▶ Task goal
After finding the line with "(forall which m', Machine_OneInstruction" in the entries below, retype exactly each line from there through the line with "cbn [mbind outcome_bind]. unfold Machine_WriteRegister.", including that final line.

▶ Extracted data
- - - -

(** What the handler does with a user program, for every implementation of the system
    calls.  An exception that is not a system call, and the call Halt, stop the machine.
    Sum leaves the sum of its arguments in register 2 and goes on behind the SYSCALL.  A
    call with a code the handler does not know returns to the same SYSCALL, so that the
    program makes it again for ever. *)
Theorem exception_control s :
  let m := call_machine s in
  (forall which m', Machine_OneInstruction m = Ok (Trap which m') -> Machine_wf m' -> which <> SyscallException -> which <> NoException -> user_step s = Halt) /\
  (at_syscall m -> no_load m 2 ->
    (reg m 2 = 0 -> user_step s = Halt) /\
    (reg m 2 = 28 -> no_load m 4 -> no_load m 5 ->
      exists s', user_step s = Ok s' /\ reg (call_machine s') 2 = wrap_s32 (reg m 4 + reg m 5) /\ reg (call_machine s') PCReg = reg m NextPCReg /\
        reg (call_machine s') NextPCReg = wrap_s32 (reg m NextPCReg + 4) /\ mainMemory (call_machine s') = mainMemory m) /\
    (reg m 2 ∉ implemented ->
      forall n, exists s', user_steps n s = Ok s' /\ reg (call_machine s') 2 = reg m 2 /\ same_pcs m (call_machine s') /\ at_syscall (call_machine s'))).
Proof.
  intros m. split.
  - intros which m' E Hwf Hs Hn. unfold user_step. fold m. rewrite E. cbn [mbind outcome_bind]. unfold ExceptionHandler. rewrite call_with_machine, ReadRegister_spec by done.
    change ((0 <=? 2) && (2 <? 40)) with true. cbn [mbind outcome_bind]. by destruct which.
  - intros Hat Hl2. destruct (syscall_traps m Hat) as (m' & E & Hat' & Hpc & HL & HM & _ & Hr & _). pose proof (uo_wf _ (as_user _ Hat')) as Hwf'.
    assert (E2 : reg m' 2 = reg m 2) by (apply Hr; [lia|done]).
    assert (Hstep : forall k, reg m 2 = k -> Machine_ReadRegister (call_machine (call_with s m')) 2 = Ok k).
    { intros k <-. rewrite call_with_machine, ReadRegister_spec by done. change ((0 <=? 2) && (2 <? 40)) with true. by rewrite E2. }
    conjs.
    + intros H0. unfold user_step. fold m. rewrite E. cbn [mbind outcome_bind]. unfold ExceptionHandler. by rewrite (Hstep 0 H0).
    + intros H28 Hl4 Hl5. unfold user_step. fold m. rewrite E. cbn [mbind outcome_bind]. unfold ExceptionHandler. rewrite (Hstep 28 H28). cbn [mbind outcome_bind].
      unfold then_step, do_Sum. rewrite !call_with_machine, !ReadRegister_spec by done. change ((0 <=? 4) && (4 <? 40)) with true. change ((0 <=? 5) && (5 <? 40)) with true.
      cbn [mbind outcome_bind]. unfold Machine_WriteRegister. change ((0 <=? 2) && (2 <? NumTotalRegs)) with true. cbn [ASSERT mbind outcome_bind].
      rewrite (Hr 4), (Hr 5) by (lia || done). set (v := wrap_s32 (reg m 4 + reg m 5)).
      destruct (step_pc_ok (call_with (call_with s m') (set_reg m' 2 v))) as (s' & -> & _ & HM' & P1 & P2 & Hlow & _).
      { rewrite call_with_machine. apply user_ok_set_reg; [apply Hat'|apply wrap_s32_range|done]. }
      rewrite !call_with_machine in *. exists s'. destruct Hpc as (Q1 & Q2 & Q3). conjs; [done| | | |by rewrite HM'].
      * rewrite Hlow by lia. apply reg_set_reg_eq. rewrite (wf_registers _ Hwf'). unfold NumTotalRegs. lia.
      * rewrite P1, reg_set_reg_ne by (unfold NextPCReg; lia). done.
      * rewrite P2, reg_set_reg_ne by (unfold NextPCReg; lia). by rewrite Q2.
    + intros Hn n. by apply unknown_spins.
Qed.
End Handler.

- - - -

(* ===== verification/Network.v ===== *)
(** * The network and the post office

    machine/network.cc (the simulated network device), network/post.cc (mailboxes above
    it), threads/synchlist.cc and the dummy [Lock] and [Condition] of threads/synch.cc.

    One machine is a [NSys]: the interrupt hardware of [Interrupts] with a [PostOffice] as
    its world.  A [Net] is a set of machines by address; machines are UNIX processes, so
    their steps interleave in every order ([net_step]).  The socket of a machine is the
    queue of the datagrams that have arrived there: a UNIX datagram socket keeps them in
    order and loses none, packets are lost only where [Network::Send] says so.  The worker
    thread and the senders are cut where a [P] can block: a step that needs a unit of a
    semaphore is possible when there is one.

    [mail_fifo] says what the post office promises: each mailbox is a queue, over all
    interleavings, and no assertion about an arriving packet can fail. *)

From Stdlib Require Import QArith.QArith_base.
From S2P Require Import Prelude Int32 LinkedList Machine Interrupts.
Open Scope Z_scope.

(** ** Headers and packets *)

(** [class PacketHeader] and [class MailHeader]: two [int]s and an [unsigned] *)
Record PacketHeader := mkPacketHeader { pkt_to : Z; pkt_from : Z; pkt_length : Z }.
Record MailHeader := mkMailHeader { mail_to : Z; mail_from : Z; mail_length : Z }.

- - - -

▶ Task answer
  (forall which m', Machine_OneInstruction m = Ok (Trap which m') -> Machine_wf m' -> which <> SyscallException -> which <> NoException -> user_step s = Halt) /\
  (at_syscall m -> no_load m 2 ->
    (reg m 2 = 0 -> user_step s = Halt) /\
    (reg m 2 = 28 -> no_load m 4 -> no_load m 5 ->
      exists s', user_step s = Ok s' /\ reg (call_machine s') 2 = wrap_s32 (reg m 4 + reg m 5) /\ reg (call_machine s') PCReg = reg m NextPCReg /\
        reg (call_machine s') NextPCReg = wrap_s32 (reg m NextPCReg + 4) /\ mainMemory (call_machine s') = mainMemory m) /\
    (reg m 2 ∉ implemented ->
      forall n, exists s', user_steps n s = Ok s' /\ reg (call_machine s') 2 = reg m 2 /\ same_pcs m (call_machine s') /\ at_syscall (call_machine s'))).
Proof.
  intros m. split.
  - intros which m' E Hwf Hs Hn. unfold user_step. fold m. rewrite E. cbn [mbind outcome_bind]. unfold ExceptionHandler. rewrite call_with_machine, ReadRegister_spec by done.
    change ((0 <=? 2) && (2 <? 40)) with true. cbn [mbind outcome_bind]. by destruct which.
  - intros Hat Hl2. destruct (syscall_traps m Hat) as (m' & E & Hat' & Hpc & HL & HM & _ & Hr & _). pose proof (uo_wf _ (as_user _ Hat')) as Hwf'.
    assert (E2 : reg m' 2 = reg m 2) by (apply Hr; [lia|done]).
    assert (Hstep : forall k, reg m 2 = k -> Machine_ReadRegister (call_machine (call_with s m')) 2 = Ok k).
    { intros k <-. rewrite call_with_machine, ReadRegister_spec by done. change ((0 <=? 2) && (2 <? 40)) with true. by rewrite E2. }
    conjs.
    + intros H0. unfold user_step. fold m. rewrite E. cbn [mbind outcome_bind]. unfold ExceptionHandler. by rewrite (Hstep 0 H0).
    + intros H28 Hl4 Hl5. unfold user_step. fold m. rewrite E. cbn [mbind outcome_bind]. unfold ExceptionHandler. rewrite (Hstep 28 H28). cbn [mbind outcome_bind].
      unfold then_step, do_Sum. rewrite !call_with_machine, !ReadRegister_spec by done. change ((0 <=? 4) && (4 <? 40)) with true. change ((0 <=? 5) && (5 <? 40)) with true.
      cbn [mbind outcome_bind]. unfold Machine_WriteRegister. change ((0 <=? 2) && (2 <? NumTotalRegs)) with true. cbn [ASSERT mbind outcome_bind].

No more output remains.